■ **ABOUT THIS EXERCISE**: Print, in exact form, the lines below from the one containing "cbn [getPath_loop]. rewrite" through the one containing "SidreGroup.copyView s 4", and omit all others.
══════
(** A loop of [getPath] between two groups that are each other's parent. *)
Lemma getPath_cycle n s g h gr hr acc :
  groups s !! g = Some gr -> groups s !! h = Some hr -> g_parent gr = Some h -> g_parent hr = Some g ->
  g <> m_RootGroup s -> h <> m_RootGroup s -> getPath_loop n s g acc = None.
Proof.
  revert g h gr hr acc. induction n as [|n IH]; intros g h gr hr acc Hg Hh Hgp Hhp Hgr Hhr; [done|].
  cbn [getPath_loop]. rewrite bool_decide_false, Hg by done. cbn [mbind option_bind]. rewrite Hgp. cbn [mbind option_bind].
  by eapply (IH h g).
Qed.

Lemma getPath_never n s g h gr hr :
  groups s !! g = Some gr -> groups s !! h = Some hr -> g_parent gr = Some h -> g_parent hr = Some g ->
  g <> m_RootGroup s -> h <> m_RootGroup s -> getPath n s g = None.
Proof.
  intros Hg Hh Hgp Hhp Hgr Hhr. unfold getPath. rewrite Hg. cbn [mbind option_bind]. rewrite Hgp. cbn [mbind option_bind].
  rewrite Hh. cbn [mbind option_bind]. rewrite Hhp. cbn [mbind option_bind]. by eapply getPath_cycle.
Qed.

(** [moveGroup] does not check that the destination is outside the group it moves:
    moving a group into its own child returns the group, takes both out of the tree,
    makes each the parent of the other, and [getPath] then never returns. *)
Theorem moveGroup_makes_cycle :
  exists s s', grun DataStore_new [GCreateGroup 1 "a/b" false] = Some s /\
    moveGroup s 3 (Some 2%positive) = Some (s', Some 2%positive) /\
    hasGroup s 1 "a" = Some true /\ hasGroup s' 1 "a" = Some false /\ (forall n, getPath n s' 2 = None).
Proof.
  do 2 eexists. split; [vm_compute; reflexivity|]. split; [vm_compute; reflexivity|].
  split; [vm_compute; reflexivity|]. split; [vm_compute; reflexivity|]. intros n.
  eapply (getPath_never n _ 2 3); [vm_compute; reflexivity|vm_compute; reflexivity|reflexivity|reflexivity|discriminate|discriminate].
Qed.

(** [copyView] into a group that has a child group of the view's name does not
    return: [createView] refuses the name and the null pointer is used as the copy. *)
Theorem copyView_onto_group_fails :
  exists s, grun DataStore_new [GCreateView 1 "a/x"; GCreateGroup 1 "b/x" false] = Some s /\
    SidreGroup.copyView s 4 (Some 3%positive) = None.
Proof. eexists. split; [vm_compute; reflexivity|]. vm_compute. reflexivity. Qed.

End SidreTreeTheorems.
══════
■ **WRITTEN SOLUTION**:
  cbn [getPath_loop]. rewrite bool_decide_false, Hg by done. cbn [mbind option_bind]. rewrite Hgp. cbn [mbind option_bind].
  by eapply (IH h g).
Qed.

Lemma getPath_never n s g h gr hr :
  groups s !! g = Some gr -> groups s !! h = Some hr -> g_parent gr = Some h -> g_parent hr = Some g ->
  g <> m_RootGroup s -> h <> m_RootGroup s -> getPath n s g = None.
Proof.
  intros Hg Hh Hgp Hhp Hgr Hhr. unfold getPath. rewrite Hg. cbn [mbind option_bind]. rewrite Hgp. cbn [mbind option_bind].
  rewrite Hh. cbn [mbind option_bind]. rewrite Hhp. cbn [mbind option_bind]. by eapply getPath_cycle.
Qed.

(** [moveGroup] does not check that the destination is outside the group it moves:
    moving a group into its own child returns the group, takes both out of the tree,
    makes each the parent of the other, and [getPath] then never returns. *)
Theorem moveGroup_makes_cycle :
  exists s s', grun DataStore_new [GCreateGroup 1 "a/b" false] = Some s /\
    moveGroup s 3 (Some 2%positive) = Some (s', Some 2%positive) /\
    hasGroup s 1 "a" = Some true /\ hasGroup s' 1 "a" = Some false /\ (forall n, getPath n s' 2 = None).
Proof.
  do 2 eexists. split; [vm_compute; reflexivity|]. split; [vm_compute; reflexivity|].
  split; [vm_compute; reflexivity|]. split; [vm_compute; reflexivity|]. intros n.
  eapply (getPath_never n _ 2 3); [vm_compute; reflexivity|vm_compute; reflexivity|reflexivity|reflexivity|discriminate|discriminate].
Qed.

(** [copyView] into a group that has a child group of the view's name does not
    return: [createView] refuses the name and the null pointer is used as the copy. *)
Theorem copyView_onto_group_fails :
  exists s, grun DataStore_new [GCreateView 1 "a/x"; GCreateGroup 1 "b/x" false] = Some s /\
    SidreGroup.copyView s 4 (Some 3%positive) = None.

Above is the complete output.